For over fifty years, both children and adults around the globe have spent a lot of time playing and making things with Lego bricks. What exactly you can make with the bricks is limited only by what quantity you have and your own imagination. Though developed as a children’s game, the product has countless adult fans too and a quick search on the internet will locate some amazing and innovative designs.
Proving that it doesn’t lose its appeal as we grow up, the most unbelievable thing I’ve seen done with Lego was the life sized two floor house, complete with a working bathroom and a bed which TV presenter James May stated was the most uncomfortable bed he had ever spent a night in. I must say here that I would have had to tone down the colour scheme for the house somewhat, or I feel I’d have been walking around in sunglasses indoors and needing Laser eye surgery to stop my eyes from hurting too much! Constructing an object so huge could obviously only be managed with a lot of help and a lot of money, but the human mind can dream up some fantastic creations even with only a considerably smaller amount of components available to use.
The Lego legacy began in 1932 in a small town in Denmark where a businessman known as Ole Kirk Christansen started a factory making wooden toys for children. He asked his employees to suggest a title for the business, but finally came up with one himself by merging the Danish words ‘Leg’ and Godt’, literally translated as ‘Play Well’, an ideal name if ever there was one!

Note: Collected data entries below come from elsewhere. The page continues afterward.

(* ===== verification/Behaviour.v ===== *)
(** * What the requests do

    The exact effect of the main requests, on success and on error:
    reading and writing through a handle, opening and releasing it, and
    requests on objects the file system does not know. *)

From S2P Require Import Prelude Path Float Types External Concrete Filter Injectors InodeMap.
From S2P Require Import HookFs FsImpl Dispatch Locks Transparency FaultAbort Rpc Invariant.

#[local] Open Scope string_scope.
#[local] Open Scope Z_scope.
#[local] Open Scope list_scope.

(** ** Running a handler *)
Section runs.
Context `{X : Ext}.
Abbreviation H A := (M (FsState X) HookFsError A).

(** A guard taken and dropped. *)
Definition peek (l : lock) (s : FsState X) : FsState X :=
  on_io (log (ERelease l)) (on_io (log (EAcquire l Shared)) s).

Lemma with_lock_run {A} l md (m : H A) s :
  with_lock l md m s =
    let '(r, s') := m (on_io (log (EAcquire l md)) s) in (r, on_io (log (ERelease l)) s').
Proof. done. Qed.

Lemma bind_run {A B} (m : H A) (k : A → H B) s a s' :
  m s = (Done a, s') → bind m k s = k a s'.
Proof. intros Hm. unfold bind. by rewrite Hm. Qed.

Lemma bind_fail {A B} (m : H A) (k : A → H B) s e s' :
  m s = (Fail e, s') → bind m k s = (Fail e, s').
Proof. intros Hm. unfold bind. by rewrite Hm. Qed.

(** The lookup before an injection, when it leads to none. *)
Lemma peek_run {A} l (look : HookFs X → outcome HookFsError A) m (f : A → string) (s : FsState X) :
  look (hook s) ≠ Panic →
  (enable_injection (hook s) = false ∨ ∃ e, look (hook s) = Fail e) →
  (x <- with_lock l Shared (try (y <- gets (λ s, hook s) ;; lift (look y))) ;;
   match x with Some a => inject m (f a) | None => ret tt end) s = (Done tt, peek l s).
Proof.
  intros Hp Hor. unfold bind at 1. rewrite with_lock_run. unfold try, bind, gets, lift.
  cbn [hook on_io]. destruct (look (hook s)) as [a|e|]; [|done|done].
  destruct Hor as [He|[e ?]]; [|done]. by apply inject_disabled.
Qed.

Lemma fh_get_no_panic {A} (m : Slab A) k : fh_get m k ≠ Panic.
Proof. unfold fh_get. by destruct (slab_get k m). Qed.

Lemma inode_get_path_no_panic m i : inode_get_path m i ≠ Panic.
Proof. unfold inode_get_path. by destruct (_ ≫= _). Qed.

Lemma inject_with_fh_run m fh s :
  enable_injection (hook s) = false ∨ slab_get fh (opened_files (hook s)) = None →
  inject_with_fh m fh s = (Done tt, peek OpenedFilesLock s).
Proof.
  intros Hor. apply (peek_run OpenedFilesLock (λ h, fh_get (opened_files h) fh));
    [apply fh_get_no_panic|]. unfold fh_get. destruct Hor as [|Hn]; [by left|].
  right. rewrite Hn. eauto.
Qed.

Lemma inject_with_dir_fh_run m fh s :
  enable_injection (hook s) = false ∨ slab_get fh (opened_dirs (hook s)) = None →
  inject_with_dir_fh m fh s = (Done tt, peek OpenedDirsLock s).
Proof.
  intros Hor. apply (peek_run OpenedDirsLock (λ h, fh_get (opened_dirs h) fh));
    [apply fh_get_no_panic|]. unfold fh_get. destruct Hor as [|Hn]; [by left|].
  right. rewrite Hn. eauto.
Qed.

Lemma inject_with_ino_run m i s :
  enable_injection (hook s) = false ∨ (∃ e, inode_get_path (inode_map (hook s)) i = Fail e) →
  inject_with_ino m i s = (Done tt, peek InodeMapLock s).
Proof.
  intros Hor. by apply (peek_run InodeMapLock (λ h, inode_get_path (inode_map h) i) _ (λ p, p));
    [apply inode_get_path_no_panic|].
Qed.

Lemma inject_with_name_run m i n s :
  enable_injection (hook s) = false ∨ (∃ e, inode_get_path (inode_map (hook s)) i = Fail e) →
  inject_with_parent_and_name m i n s = (Done tt, peek InodeMapLock s).
Proof.
  intros Hor. by apply (peek_run InodeMapLock (λ h, inode_get_path (inode_map h) i) _
    (λ p, join p n)); [apply inode_get_path_no_panic|].
Qed.

Lemma call_run c s r w :
  kcall c (world (fs_io s)) = (r, w) →
  call c s = (Done r, on_io (λ io, log (ECall c) (set_world w io)) s).
Proof. intros Hk. unfold call, lift_io, zoom, sys. by rewrite Hk. Qed.

Lemma inject_reply_as_disabled {R} wrap unwrap m p (r : R) s :
  enable_injection (hook s) = false → unwrap (wrap r) = Some r →
  inject_reply_as wrap unwrap m p r s = (Done r, s).
Proof.
  intros He Hu. unfold inject_reply_as, bind. rewrite inject_reply_disabled by done.
  unfold ret. by rewrite Hu.
Qed.

(** The trace of a request. *)
Definition traced (s s' : FsState X) (w : World) (evs : list event) : Prop :=
  world (fs_io s') = w ∧ trace (fs_io s') = trace (fs_io s) ++ evs.

(** ** Reading and writing *)

(** Resizing a buffer to what the kernel wrote leaves what it wrote. *)
Lemma resize_overwrite bs size :
  Z.of_nat (length bs) ≤ size →
  vec_resize (Z.to_nat (Z.of_nat (length bs)))
    (overwrite (vec_resize (Z.to_nat size) []) bs) = bs.
Proof.
  intros Hl. unfold overwrite, vec_resize at 1. rewrite Nat2Z.id, take_app_length.
  rewrite length_app. replace (length bs - _)%nat with 0%nat by lia.
  simpl. by rewrite app_nil_r.
Qed.

(** A file handle looked up under its lock. *)
Lemma fh_lookup_run {B} fh (k : File → H B) s f :
  slab_get fh (opened_files (hook s)) = Some f →
  (of_ <- gets (λ s, opened_files (hook s)) ;; file <- lift (fh_get of_ fh) ;; k file) s = k f s.
Proof. intros Hf. unfold bind, gets, lift, fh_get. by rewrite Hf. Qed.

Lemma async_read_run fd size offset s r w :
  kcall (SPread fd size offset) (world (fs_io s)) = (r, w) →
  async_read fd size offset s =
    (if rc r =? -1 then Fail (Sys (thread_errno r))
     else Done (vec_resize (Z.to_nat (rc r)) (overwrite (vec_resize (Z.to_nat size) []) (written r))),
     on_io (λ io, log (ECall (SPread fd size offset)) (set_world w io)) s).
Proof.
  intros Hk. unfold async_read, spawn_blocking, bind. rewrite (call_run _ _ _ _ Hk).
  unfold libc_check, is_minus_one. by destruct (rc r =? -1).
Qed.

Lemma async_write_run fd data offset s r w :
  kcall (SPwrite fd data offset) (world (fs_io s)) = (r, w) →
  async_write fd data offset s =
    (if rc r =? -1 then Fail (Sys (thread_errno r)) else Done (rc r),
     on_io (λ io, log (ECall (SPwrite fd data offset)) (set_world w io)) s).
Proof.
  intros Hk. unfold async_write, spawn_blocking, bind. rewrite (call_run _ _ _ _ Hk).
  unfold libc_check, is_minus_one. by destruct (rc r =? -1).
Qed.

(** C21: a read through an open handle, with injection disabled, is one
    [pread] of the requested size and offset on the descriptor of the
    handle: the reply is exactly the bytes the kernel wrote (it writes as
    many as it returns, at most the size), or its error; nothing else
    changes. *)
Theorem read_returns_kernel_bytes req i fh offset size (s : FsState X) f r w :
  enable_injection (hook s) = false →
  slab_get fh (opened_files (hook s)) = Some f →
  kcall (SPread (file_fd f) size offset) (world (fs_io s)) = (r, w) →
  (rc r = -1 ∨ rc r = Z.of_nat (length (written r)) ∧ rc r ≤ size) →
  ∃ s', serve req (OpRead i fh offset size) s =
      (Some (if rc r =? -1 then RepError (thread_errno r) else RepData (written r)), s') ∧
    hook s' = hook s ∧
    traced s s' w [EAcquire OpenedFilesLock Shared; ERelease OpenedFilesLock;
      EAcquire OpenedFilesLock Shared; ECall (SPread (file_fd f) size offset);
      ERelease OpenedFilesLock].
Proof.
  intros He Hf Hk Hr. cbn [serve]. unfold AsyncFs.read, AsyncFs.spawn_reply, Handlers.read.
  rewrite (bind_run _ _ _ _ _ (inject_with_fh_run Method.READ fh s (or_introl He))).
  rewrite with_lock_run, (fh_lookup_run fh _ _ f) by done.
  unfold bind at 1. rewrite (async_read_run _ _ _ _ r w) by done.
  destruct (Z.eqb_spec (rc r) (-1)) as [Hm|Hm].
  - eexists. split; [reflexivity|]. split; [done|]. split; [done|].
    simpl. by rewrite <- !app_assoc.
  - destruct Hr as [?|[Hl Hle]]; [done|].
    unfold inject_reply_data. rewrite inject_reply_as_disabled by done.
    rewrite Hl, resize_overwrite by lia.
    eexists. split; [reflexivity|]. split; [done|]. split; [done|].
    simpl. by rewrite <- !app_assoc.
Qed.

(** The injectors that rewrite the data of a write. *)
Definition is_mistake (i : Injector X) : bool := match i with IMistake _ => true | _ => false end.

Lemma no_mistake_write_data (is_ : MultiInjector X) p d io :
  Forall (λ i, is_mistake i = false) is_ →
  multi_inject_write_data is_ p d io = (Done d, io).
Proof. induction 1 as [|[] is_ Hi HF IH]; cbn [multi_inject_write_data]; done. Qed.

(** The write-data injection, when it rewrites nothing. *)
Lemma inject_write_data_run fh data (s : FsState X) f p :
  Forall (λ i, is_mistake i = false) (injector (hook s)) →
  slab_get fh (opened_files (hook s)) = Some f →
  rebuild_path_of (hook s) (file_original_path f) = Done p →
  inject_write_data fh data s =
    (Done data, on_io (λ io, log (ERelease OpenedFilesLock) (log (ERelease InjectorLock)
       (log (EAcquire InjectorLock Shared) (log (EAcquire OpenedFilesLock Shared) io)))) s).
Proof.
  intros Hi Hf Hp.
  unfold inject_write_data, with_lock, rebuild_path, try, bind, modify, finally, gets, lift, fh_get.
  cbn [hook on_io]. rewrite Hf.
  cbn -[multi_inject_write_data rebuild_path_of log lift_io]. rewrite Hp.
  unfold lift_io, zoom. by rewrite no_mistake_write_data.
Qed.

(** C22: a write through an open handle, with injection disabled and no
    mistake injector configured, passes exactly the caller's bytes to one
    [pwrite] at the caller's offset and replies with the count the kernel
    returned, or its error. *)
Theorem write_passes_data req i fh offset data (s : FsState X) f r w p :
  enable_injection (hook s) = false →
  Forall (λ i, is_mistake i = false) (injector (hook s)) →
  slab_get fh (opened_files (hook s)) = Some f →
  rebuild_path_of (hook s) (file_original_path f) = Done p →
  kcall (SPwrite (file_fd f) data offset) (world (fs_io s)) = (r, w) →
  ∃ s', serve req (OpWrite i fh offset data) s =
      (Some (if rc r =? -1 then RepError (thread_errno r) else RepWritten (as_u32 (rc r))), s') ∧
    hook s' = hook s ∧ world (fs_io s') = w ∧
    ∃ locks locks', Forall no_call (locks ++ locks') ∧
      trace (fs_io s') = trace (fs_io s) ++ locks ++ ECall (SPwrite (file_fd f) data offset) :: locks'.
Proof.
  intros He Hi Hf Hp Hk. cbn [serve]. unfold AsyncFs.write, AsyncFs.spawn_reply, Handlers.write.
  rewrite (bind_run _ _ _ _ _ (inject_with_fh_run Method.WRITE fh s (or_introl He))).
  rewrite (bind_run _ _ _ _ _ (inject_write_data_run fh data (peek OpenedFilesLock s) f p Hi Hf Hp)).
  rewrite with_lock_run, (fh_lookup_run fh _ _ f) by done.
  unfold bind at 1. rewrite (async_write_run _ _ _ _ r w) by done.
  destruct (rc r =? -1); [|unfold inject_reply_write; rewrite inject_reply_as_disabled by done];
    (eexists; split; [reflexivity|]; split; [done|]; split; [done|];
     eexists [_; _; _; _; _; _; _], [_]; split; [|simpl; by rewrite <- !app_assoc];
     by repeat constructor).
Qed.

He soon realised that plastic was much more durable than wood when utilised for toy production, and invested in the pioneering first injection moulding machine ever used in Denmark. He started testing plastic building blocks and in 1949 he came up with the prototype for Lego bricks. The product was launched onto the market in 1958, and even though there have obviously been many additions to the original product in terms of colours and shapes, the size of the pieces has always been consistent enough that Lego pieces purchased today would still fit together precisely with the original 1958 bricks.
These days, Lego products are made in Denmark, Mexico and the Czech Republic and all factories must conform to the same incredibly high production standards which mean that the pieces all over the world will always fit together and stay together properly. The margin of tolerance for the dimensions of the bricks is so miniscule as to be practically unimaginable to the human brain. The variances allowed are in fact so small that I can only assume that they are measured by something like a Laser eye beam and computer software to ensure such consistency.
The Lego company is one of the best toy manufacturers globally based on profit, and employs around 4,500 staff. At the end of the 1900s it was given awards in both the United States and Great Britain as the ‘Toy Of The Century’ and I doubt that there are many people who would disagree with that accolade.
There are supposed to be 2,400 different Lego pieces, which is an a huge amount of shapes, sizes and colours! Of course, in the 21st Century, a lot of the Lego bought is in kit form and is designed to build specific objects ranging from a fort to a fire engine, a pirate ship to a space rocket and loads more besides. A lot of the kits are inspired by films or television shows, so, for example, you can create something like your own Star Wars empire, including most of the characters, spacecraft, droids and even Mos Eisley Cantina! Although even Lego’s talented creators have yet to work out how to get the lightsabers to shoot with a authentic Laser eye beam!
For folk who wish to make Lego scenes which are more realistic, there is the City collection of kits, which enables you to have all of the buildings, vehicles and people you need to make your town – police, fire brigade, the airport, trains, farms and loads more so that you can extinguish the flames of fires, fly planes and arrest people. I expect, in time, you’ll even have kits that allow you to operate on a Lego appendix, carry out Lego Laser eye surgery or extract Lego teeth!
I used to believe that advertising so many kits was a bit of a pity. I often questioned how much they have deprived the children of today of the opportunity to use their own imaginations to build unique shapes and objects. But now I’ve revised my opinion and understand that the kits are fine as long as nobody says that they must be built as demonstrated on the box. For example, find a wheel and work out how many other objects are that kind of shape. You soon start to understand that the human imagination is far more ingenious than you think!